Why did it take such a long time, till the rise of #MeToo movement, to get it was a sexual assault? “My limited understanding of consent and sexual violence at that time, and my overall sexual inexperience, meant I believed I was to blame for what had happened, that perhaps I just didn’t know ‘how sex usually is.’” Only when, more than a decade later, a therapist said “that’s trauma,” hearing these words “gave me permission to feel the weight of what I had endured at 19, to understand why anxiety lurked close to the surface of my body. A voice inside my head finally said: ‘That was sexual assault.’ At 33, I know that now.” So “it can take years – sometimes decades – for some survivors to realise or accept that their experience amounts to sexual assault or rape.”
Such things definitely happen: it is easy to imagine a young woman who feels uneasy and abused in sex, but dismisses this experience as the result of her naive notion of what sex is – under the influence of prevailing ideology, she decides to endure her suffering. So we should not denounce the idea that a trauma can be recognized a decade later as a ridiculous PC retroactive projection. When new higher standards of what women’s rights and freedoms become the norm, we have the full right to read past events through this new frame. One should absolutely reject false historicism here, the idea that, in previous eras, oppression of women, racism and slavery were considered normal and we should not judge them by today’s standards.
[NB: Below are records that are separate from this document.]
(** X15: host validation looks at letters without their case, in the Host
    header and in the allow-list alike: two gates whose entries agree after
    lower-casing give two requests whose hosts agree after lower-casing the
    same verdict.  It is also monotone: a host accepted under one allow-list
    is accepted under every allow-list that contains it. *)
Theorem host_validation_ignores_case (self1 self2 : SecurityMiddleware_self)
  (scope1 scope2 : Scope)
  (Hentries : map Py.lower (allowed_hosts self1)
              = map Py.lower (allowed_hosts self2))
  (Hhost : declared_host scope1 = declared_host scope2) :
  _validate_host self1 scope1 = _validate_host self2 scope2
  /\ ((forall entry, In entry (allowed_hosts self1) ->
                     In entry (allowed_hosts self2)) ->
      _validate_host self1 scope1 = true ->
      _validate_host self2 scope1 = true).
Proof.
  split.
  - rewrite !validate_host_by_lowered. now rewrite Hentries, Hhost.
  - intros Hincl. unfold _validate_host.
    destruct (Py.list_in "*" (allowed_hosts self1)) eqn:E1.
    + intros _. apply list_in_spec, Hincl, list_in_spec in E1.
      now rewrite E1.
    + destruct (Py.list_in "*" (allowed_hosts self2)); [reflexivity|].
      unfold Py.any. rewrite !existsb_exists.
      intros [entry [Hin Hsub]]. exists entry. auto.
Qed.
There are nonetheless some further observations to be added here.
First, the case described above is not a case of repression in the strict Freudian sense: it is a fully conscious feeling of disgust and humiliation kept at bay because of (male chauvinist) social values. So what would or could be really repressed and traumatic here? The most obvious answer is: the exact opposite, i.e., the true trauma was that the woman secretly enjoyed being mistreated, and was absolutely not ready to admit it. Her being disgusted and feeling humiliated was already fake, a cover destined to obfuscate this disavowed enjoyment, a fact much more traumatic than her mistreatment by the sexual partner. To avoid a misunderstanding: this in no way implies that the man’s mishandling was justified (since the woman enjoyed it, so ‘she got what she wanted’) – quite the opposite. We all have secret dirty fantasies, and perhaps the most humiliating experience is to get what we secretly dream about brutally imposed from outside. This is why – an extreme example – a woman who secretly dreams about being raped will be much more traumatized when raped in reality than a strong autonomous woman.
These paradoxes already indicate the way emancipation should take place. Men should not be portrayed as brutal oppressors but as weak beings whose macho exterior covers up their frailty and impotence. And women should learn to treat men like that. A strong man is the only true feminist – he doesn’t need to oppress women in order to assert himself.
Slavoj Zizek is a cultural philosopher. He’s a senior researcher at the Institute for Sociology and Philosophy at the University of Ljubljana, Global Distinguished Professor of German at New York University, and international director of the Birkbeck Institute for the Humanities of the University of London.